### Assignment:
Using the data below, return all lines in which "bytes" appears.
------------------------------------------------
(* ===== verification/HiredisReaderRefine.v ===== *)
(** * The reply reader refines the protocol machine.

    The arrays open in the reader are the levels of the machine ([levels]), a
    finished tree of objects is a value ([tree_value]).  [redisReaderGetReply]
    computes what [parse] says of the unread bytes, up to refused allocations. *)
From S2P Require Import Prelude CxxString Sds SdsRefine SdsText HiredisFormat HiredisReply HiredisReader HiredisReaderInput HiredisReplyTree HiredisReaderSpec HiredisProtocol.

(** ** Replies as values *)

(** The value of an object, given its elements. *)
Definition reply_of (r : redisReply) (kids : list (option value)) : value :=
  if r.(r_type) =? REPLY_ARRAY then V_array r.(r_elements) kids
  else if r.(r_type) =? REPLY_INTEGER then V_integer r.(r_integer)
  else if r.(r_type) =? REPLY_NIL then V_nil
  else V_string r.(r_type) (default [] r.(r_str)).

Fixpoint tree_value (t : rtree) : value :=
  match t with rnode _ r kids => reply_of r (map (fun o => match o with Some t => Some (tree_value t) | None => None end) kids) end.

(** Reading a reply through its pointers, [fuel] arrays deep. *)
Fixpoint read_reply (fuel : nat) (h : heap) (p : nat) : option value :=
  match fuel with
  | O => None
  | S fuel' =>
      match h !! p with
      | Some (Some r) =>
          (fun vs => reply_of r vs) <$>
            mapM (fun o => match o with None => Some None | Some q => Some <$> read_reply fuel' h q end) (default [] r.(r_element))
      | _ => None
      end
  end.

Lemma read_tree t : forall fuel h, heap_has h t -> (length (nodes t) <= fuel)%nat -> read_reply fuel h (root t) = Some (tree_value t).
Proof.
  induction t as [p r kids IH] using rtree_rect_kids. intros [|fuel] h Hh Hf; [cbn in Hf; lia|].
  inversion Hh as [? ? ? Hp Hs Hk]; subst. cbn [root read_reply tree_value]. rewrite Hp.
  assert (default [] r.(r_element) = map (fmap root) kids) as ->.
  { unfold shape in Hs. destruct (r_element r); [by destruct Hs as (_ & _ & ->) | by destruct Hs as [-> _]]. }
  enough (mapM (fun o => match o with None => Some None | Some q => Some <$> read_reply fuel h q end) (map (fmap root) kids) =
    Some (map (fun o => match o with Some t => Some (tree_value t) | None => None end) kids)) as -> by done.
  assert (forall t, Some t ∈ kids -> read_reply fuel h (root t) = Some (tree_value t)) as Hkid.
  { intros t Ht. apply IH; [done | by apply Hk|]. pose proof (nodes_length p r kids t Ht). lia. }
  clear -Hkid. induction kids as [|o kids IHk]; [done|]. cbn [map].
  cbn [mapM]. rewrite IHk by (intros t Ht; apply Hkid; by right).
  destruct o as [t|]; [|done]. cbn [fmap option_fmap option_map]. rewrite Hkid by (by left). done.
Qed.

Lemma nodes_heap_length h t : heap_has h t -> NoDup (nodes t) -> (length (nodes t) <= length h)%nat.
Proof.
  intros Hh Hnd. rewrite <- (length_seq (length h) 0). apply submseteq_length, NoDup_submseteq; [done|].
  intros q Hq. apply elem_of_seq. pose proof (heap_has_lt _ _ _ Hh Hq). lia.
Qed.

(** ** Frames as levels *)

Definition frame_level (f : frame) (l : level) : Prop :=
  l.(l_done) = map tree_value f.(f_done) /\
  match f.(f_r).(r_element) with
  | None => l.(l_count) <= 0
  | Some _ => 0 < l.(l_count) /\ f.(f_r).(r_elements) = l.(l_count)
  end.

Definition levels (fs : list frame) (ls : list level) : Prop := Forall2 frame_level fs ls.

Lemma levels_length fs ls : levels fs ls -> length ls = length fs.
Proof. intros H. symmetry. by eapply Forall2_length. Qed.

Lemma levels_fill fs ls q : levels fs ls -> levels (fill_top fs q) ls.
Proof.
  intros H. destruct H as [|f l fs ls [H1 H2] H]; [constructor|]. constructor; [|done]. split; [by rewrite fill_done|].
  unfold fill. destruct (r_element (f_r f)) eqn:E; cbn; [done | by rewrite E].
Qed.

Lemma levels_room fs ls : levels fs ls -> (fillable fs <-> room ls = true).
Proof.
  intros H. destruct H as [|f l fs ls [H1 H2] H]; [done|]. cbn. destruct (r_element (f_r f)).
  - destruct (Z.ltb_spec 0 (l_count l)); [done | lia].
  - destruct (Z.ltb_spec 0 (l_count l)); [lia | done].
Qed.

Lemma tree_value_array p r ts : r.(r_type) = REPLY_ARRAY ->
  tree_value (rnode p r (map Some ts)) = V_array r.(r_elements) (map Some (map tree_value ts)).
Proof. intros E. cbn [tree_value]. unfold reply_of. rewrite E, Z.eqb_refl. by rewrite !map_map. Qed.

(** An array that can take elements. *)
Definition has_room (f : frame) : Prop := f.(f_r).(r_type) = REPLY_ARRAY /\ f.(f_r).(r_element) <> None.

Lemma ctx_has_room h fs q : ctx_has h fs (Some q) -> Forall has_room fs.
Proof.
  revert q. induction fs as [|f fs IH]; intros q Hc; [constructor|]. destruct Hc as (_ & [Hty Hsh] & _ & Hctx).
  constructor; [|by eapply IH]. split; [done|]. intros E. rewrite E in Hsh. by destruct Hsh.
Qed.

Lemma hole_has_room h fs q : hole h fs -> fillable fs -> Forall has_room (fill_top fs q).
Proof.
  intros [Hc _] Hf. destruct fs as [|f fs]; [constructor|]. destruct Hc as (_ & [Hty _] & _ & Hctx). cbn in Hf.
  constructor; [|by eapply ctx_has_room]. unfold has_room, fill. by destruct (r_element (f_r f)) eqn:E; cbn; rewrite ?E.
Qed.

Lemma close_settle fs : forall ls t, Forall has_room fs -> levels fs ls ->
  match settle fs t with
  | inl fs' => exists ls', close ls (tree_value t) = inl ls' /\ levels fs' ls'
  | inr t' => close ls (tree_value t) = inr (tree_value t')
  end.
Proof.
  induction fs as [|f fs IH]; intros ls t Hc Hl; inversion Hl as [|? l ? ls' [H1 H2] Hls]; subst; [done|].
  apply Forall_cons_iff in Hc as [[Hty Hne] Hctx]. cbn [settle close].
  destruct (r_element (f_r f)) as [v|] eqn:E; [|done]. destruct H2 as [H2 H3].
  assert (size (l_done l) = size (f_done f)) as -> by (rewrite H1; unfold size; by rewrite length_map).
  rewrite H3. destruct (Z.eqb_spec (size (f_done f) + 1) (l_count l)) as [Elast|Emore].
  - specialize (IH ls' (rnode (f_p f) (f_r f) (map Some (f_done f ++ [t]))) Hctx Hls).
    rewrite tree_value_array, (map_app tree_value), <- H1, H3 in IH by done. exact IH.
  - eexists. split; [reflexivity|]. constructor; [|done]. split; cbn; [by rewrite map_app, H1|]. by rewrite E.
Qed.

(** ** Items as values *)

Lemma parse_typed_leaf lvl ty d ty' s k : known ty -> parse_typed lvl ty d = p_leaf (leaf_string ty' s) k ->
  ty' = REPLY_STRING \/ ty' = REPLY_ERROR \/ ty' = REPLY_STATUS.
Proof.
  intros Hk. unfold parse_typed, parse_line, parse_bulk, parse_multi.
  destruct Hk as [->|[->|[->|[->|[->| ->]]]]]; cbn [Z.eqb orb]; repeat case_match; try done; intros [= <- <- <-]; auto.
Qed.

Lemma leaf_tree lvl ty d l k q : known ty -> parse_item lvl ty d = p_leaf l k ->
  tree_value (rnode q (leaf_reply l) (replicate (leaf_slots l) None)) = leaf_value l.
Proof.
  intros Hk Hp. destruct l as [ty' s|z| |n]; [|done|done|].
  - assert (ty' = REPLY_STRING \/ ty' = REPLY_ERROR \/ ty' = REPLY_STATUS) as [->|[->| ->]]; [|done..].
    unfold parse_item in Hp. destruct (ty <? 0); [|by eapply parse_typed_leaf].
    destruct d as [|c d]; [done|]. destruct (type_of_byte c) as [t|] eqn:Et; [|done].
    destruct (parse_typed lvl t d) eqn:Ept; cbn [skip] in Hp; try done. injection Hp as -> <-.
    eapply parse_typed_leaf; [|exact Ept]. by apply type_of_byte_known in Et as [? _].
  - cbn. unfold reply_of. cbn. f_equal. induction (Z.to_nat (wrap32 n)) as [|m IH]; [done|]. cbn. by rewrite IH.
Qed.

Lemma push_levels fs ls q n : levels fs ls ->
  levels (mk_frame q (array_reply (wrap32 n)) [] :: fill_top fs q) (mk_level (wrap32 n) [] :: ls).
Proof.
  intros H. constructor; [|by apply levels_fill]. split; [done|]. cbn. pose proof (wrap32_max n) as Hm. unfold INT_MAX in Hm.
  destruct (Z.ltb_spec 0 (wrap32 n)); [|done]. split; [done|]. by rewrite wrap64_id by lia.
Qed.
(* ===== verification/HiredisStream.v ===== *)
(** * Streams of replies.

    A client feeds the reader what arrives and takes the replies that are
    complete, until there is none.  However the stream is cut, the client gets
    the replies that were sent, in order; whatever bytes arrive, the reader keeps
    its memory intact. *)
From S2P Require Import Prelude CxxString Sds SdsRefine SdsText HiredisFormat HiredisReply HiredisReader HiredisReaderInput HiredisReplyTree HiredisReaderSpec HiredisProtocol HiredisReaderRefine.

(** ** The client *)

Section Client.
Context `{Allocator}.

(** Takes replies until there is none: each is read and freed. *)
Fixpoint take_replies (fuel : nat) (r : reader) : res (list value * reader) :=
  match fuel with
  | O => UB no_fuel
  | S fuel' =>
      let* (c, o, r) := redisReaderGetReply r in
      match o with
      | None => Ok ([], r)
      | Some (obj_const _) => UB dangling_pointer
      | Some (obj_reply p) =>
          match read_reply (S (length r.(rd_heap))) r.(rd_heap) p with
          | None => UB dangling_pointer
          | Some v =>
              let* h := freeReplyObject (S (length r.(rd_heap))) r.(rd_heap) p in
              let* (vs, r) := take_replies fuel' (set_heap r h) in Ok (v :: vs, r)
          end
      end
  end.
------------------------------------------------
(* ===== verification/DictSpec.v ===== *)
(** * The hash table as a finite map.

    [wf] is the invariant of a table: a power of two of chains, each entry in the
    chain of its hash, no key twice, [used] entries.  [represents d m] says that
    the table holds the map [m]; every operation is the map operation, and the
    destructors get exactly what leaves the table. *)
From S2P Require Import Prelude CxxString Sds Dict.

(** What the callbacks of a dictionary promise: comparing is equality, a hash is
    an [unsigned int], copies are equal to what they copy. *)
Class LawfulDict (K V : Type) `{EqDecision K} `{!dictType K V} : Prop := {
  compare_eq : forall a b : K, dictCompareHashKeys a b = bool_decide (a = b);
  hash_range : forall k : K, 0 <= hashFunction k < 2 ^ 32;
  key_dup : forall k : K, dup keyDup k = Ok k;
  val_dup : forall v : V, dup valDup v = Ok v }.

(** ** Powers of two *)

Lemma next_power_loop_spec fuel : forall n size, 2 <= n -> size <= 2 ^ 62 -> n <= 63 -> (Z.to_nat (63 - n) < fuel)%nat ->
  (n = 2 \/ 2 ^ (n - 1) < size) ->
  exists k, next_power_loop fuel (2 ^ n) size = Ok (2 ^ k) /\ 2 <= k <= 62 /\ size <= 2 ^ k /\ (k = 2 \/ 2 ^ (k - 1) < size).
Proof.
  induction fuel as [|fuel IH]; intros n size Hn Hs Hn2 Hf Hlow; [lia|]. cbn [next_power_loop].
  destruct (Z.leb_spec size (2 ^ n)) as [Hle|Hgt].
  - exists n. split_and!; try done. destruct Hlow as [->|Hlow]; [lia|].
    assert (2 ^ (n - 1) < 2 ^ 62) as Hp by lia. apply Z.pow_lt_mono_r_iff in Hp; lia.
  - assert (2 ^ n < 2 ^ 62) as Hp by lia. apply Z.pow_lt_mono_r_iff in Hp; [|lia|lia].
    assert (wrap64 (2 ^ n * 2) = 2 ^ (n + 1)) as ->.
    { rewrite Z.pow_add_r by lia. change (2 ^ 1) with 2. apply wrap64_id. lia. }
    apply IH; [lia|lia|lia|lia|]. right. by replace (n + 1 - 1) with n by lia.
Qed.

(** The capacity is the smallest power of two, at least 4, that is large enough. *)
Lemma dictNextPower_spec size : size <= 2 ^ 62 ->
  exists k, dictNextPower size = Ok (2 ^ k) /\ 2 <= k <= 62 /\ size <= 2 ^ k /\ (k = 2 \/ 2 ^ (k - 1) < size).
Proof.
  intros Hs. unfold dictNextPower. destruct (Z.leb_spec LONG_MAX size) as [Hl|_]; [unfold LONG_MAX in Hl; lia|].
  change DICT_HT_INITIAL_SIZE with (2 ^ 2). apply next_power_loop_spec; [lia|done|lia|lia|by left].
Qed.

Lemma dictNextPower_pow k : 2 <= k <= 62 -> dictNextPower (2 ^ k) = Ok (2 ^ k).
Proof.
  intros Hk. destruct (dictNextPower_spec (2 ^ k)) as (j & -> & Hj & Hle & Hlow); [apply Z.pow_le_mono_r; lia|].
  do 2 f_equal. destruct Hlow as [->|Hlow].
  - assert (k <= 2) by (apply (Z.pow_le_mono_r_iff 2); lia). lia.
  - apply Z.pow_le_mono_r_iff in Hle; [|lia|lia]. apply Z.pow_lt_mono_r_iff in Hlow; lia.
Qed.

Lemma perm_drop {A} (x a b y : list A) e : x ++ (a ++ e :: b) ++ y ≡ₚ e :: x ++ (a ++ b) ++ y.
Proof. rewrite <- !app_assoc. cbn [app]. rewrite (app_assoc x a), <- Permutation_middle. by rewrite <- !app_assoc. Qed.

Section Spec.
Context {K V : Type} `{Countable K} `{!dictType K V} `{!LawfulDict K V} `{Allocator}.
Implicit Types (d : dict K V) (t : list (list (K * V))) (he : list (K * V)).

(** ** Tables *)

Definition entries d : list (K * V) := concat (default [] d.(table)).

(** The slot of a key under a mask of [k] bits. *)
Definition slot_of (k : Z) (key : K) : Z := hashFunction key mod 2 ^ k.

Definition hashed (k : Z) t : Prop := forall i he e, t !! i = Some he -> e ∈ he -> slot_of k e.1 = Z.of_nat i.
------------------------------------------------
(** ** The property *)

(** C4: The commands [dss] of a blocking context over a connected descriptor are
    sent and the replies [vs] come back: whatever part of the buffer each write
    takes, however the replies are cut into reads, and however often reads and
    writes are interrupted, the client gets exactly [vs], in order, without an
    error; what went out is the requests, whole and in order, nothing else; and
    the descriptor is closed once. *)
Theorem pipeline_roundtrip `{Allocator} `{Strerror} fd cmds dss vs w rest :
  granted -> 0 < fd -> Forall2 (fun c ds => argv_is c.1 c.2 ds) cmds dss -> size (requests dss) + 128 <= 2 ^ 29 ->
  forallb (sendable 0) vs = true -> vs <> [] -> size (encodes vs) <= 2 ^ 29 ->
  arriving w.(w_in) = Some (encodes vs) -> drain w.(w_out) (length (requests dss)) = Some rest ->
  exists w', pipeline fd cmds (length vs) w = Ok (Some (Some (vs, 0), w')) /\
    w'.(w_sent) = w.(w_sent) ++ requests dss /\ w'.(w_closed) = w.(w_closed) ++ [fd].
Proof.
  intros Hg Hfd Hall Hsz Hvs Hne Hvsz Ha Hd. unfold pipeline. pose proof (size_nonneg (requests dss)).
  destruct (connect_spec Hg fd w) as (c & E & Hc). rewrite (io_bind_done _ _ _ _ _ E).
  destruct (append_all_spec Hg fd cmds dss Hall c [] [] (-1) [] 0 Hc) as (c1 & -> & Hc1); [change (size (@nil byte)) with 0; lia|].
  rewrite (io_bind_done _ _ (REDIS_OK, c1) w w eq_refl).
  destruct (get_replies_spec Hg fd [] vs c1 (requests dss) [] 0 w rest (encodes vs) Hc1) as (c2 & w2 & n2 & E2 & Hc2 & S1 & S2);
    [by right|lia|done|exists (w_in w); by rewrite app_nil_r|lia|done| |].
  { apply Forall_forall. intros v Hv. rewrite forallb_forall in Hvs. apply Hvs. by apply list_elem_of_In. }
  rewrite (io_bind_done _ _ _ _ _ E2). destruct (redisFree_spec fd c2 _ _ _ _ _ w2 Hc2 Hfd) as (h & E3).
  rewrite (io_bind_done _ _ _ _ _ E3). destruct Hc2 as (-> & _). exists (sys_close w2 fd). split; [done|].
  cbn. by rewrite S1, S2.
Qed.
------------------------------------------------
### Task response:
    computes what [parse] says of the unread bytes, up to refused allocations. *)
    the replies that were sent, in order; whatever bytes arrive, the reader keeps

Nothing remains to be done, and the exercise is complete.